MATERIAL PROVIDED START

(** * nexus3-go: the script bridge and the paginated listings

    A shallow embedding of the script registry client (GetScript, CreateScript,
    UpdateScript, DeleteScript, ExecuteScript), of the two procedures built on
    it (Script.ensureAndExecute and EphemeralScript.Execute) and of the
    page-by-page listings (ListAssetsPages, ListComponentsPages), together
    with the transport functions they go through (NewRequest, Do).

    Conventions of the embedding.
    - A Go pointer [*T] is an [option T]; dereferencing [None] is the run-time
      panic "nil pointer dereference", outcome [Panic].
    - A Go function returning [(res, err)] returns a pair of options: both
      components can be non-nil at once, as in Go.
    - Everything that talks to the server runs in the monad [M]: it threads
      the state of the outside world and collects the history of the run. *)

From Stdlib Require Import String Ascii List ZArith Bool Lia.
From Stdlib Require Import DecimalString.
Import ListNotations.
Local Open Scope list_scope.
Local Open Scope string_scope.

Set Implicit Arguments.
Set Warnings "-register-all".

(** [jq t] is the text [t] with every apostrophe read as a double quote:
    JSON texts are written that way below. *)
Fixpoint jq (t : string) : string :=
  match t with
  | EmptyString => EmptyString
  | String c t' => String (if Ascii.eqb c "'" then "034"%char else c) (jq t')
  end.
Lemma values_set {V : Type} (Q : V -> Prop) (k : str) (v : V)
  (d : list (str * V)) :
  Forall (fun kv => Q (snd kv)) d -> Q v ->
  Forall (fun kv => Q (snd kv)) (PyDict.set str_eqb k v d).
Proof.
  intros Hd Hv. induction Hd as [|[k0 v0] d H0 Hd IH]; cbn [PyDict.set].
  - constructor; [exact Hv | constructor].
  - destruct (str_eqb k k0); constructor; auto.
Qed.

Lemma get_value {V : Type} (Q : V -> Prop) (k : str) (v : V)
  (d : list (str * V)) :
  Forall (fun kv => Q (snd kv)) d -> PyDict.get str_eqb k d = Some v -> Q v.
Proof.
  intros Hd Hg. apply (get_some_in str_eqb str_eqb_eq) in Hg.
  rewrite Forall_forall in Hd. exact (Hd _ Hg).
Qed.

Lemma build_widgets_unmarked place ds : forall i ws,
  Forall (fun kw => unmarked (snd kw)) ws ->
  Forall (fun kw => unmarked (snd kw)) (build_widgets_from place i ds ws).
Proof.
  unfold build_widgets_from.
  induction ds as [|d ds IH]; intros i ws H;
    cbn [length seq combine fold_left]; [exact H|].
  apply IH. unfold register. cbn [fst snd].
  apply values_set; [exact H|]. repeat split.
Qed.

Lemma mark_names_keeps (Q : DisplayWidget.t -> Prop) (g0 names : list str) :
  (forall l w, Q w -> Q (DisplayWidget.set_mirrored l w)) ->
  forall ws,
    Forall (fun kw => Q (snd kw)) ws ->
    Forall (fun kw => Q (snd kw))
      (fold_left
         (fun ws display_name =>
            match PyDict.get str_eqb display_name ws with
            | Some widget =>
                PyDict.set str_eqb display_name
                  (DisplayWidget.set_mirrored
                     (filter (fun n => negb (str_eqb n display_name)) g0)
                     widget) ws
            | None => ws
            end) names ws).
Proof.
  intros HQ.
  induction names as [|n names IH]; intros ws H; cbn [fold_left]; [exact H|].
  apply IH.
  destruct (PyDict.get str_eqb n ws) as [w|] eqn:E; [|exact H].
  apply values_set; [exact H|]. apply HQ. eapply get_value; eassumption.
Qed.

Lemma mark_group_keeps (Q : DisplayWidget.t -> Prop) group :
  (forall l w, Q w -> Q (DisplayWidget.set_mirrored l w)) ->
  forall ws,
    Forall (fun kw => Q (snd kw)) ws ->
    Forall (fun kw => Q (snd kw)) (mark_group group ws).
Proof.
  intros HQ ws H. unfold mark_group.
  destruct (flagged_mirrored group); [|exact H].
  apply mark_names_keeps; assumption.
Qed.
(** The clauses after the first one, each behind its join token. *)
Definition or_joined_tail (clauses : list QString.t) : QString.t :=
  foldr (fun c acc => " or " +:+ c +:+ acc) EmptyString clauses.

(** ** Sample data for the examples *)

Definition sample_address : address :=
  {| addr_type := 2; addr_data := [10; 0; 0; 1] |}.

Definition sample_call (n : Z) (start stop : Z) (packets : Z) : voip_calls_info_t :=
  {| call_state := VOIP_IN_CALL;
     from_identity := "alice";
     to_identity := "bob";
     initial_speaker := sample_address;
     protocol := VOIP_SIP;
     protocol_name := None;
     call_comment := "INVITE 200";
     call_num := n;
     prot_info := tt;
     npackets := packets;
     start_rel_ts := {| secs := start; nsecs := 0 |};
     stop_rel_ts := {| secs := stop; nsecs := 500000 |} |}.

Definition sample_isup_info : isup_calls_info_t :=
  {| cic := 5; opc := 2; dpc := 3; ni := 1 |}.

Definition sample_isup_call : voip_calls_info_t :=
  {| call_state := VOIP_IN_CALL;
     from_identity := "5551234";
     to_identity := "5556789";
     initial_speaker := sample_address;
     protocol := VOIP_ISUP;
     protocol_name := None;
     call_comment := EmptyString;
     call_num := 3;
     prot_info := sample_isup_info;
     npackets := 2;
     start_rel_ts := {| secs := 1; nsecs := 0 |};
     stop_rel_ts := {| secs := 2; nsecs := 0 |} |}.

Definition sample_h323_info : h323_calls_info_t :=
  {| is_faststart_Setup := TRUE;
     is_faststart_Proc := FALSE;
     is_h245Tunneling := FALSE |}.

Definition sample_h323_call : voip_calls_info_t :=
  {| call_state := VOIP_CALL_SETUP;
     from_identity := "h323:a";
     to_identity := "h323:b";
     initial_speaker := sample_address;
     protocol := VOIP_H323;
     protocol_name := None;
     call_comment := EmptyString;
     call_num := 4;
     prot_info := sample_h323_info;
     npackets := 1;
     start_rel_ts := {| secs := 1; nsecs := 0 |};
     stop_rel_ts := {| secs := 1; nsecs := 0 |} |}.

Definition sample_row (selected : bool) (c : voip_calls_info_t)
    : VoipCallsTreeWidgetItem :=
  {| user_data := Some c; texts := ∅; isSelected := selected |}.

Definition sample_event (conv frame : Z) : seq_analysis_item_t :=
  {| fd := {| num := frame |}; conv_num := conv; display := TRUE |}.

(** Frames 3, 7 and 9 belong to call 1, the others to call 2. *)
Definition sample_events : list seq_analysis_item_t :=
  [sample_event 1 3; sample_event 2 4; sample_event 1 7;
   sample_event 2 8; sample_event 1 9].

MATERIAL PROVIDED END
MATERIAL PROVIDED START

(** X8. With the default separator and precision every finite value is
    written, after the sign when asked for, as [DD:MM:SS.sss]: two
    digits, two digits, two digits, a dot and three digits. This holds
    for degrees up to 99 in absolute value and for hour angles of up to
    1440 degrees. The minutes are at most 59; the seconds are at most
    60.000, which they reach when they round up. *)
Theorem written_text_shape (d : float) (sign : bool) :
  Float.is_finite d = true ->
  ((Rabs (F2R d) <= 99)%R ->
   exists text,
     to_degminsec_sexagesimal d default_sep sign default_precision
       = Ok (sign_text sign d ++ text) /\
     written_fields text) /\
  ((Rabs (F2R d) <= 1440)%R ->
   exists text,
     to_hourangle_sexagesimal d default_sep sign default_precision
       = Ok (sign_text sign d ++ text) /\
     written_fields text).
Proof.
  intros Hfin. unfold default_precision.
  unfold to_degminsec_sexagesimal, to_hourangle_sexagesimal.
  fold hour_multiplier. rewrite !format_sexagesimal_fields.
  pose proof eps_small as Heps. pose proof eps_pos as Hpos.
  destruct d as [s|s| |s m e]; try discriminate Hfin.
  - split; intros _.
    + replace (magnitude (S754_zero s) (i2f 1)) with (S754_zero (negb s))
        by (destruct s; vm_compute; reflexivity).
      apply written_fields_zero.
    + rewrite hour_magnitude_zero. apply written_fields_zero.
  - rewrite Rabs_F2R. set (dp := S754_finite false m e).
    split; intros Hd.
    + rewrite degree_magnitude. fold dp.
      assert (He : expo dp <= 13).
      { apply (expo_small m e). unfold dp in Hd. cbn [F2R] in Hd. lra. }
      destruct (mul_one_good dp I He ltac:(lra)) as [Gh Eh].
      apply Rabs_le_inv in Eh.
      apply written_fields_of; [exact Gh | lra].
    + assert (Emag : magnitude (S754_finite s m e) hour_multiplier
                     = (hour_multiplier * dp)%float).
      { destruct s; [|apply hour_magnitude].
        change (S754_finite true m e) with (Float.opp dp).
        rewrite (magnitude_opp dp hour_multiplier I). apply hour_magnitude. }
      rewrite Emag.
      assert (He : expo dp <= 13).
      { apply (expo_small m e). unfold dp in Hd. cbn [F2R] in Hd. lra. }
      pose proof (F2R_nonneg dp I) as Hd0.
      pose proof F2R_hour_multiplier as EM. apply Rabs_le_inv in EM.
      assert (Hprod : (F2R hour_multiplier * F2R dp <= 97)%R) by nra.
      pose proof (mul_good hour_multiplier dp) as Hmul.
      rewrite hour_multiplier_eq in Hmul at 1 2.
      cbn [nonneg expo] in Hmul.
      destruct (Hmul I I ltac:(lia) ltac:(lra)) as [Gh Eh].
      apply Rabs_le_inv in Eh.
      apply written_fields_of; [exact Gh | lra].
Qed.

MATERIAL PROVIDED END

_THE TASK_. All lines in the data above from the one with "(** * nexus3-go: the" through the one with "Conventions of the embedding." must be repeated exactly, and no others.

_RESULT OF THIS EXERCISE_.
(** * nexus3-go: the script bridge and the paginated listings

    A shallow embedding of the script registry client (GetScript, CreateScript,
    UpdateScript, DeleteScript, ExecuteScript), of the two procedures built on
    it (Script.ensureAndExecute and EphemeralScript.Execute) and of the
    page-by-page listings (ListAssetsPages, ListComponentsPages), together
    with the transport functions they go through (NewRequest, Do).

    Conventions of the embedding.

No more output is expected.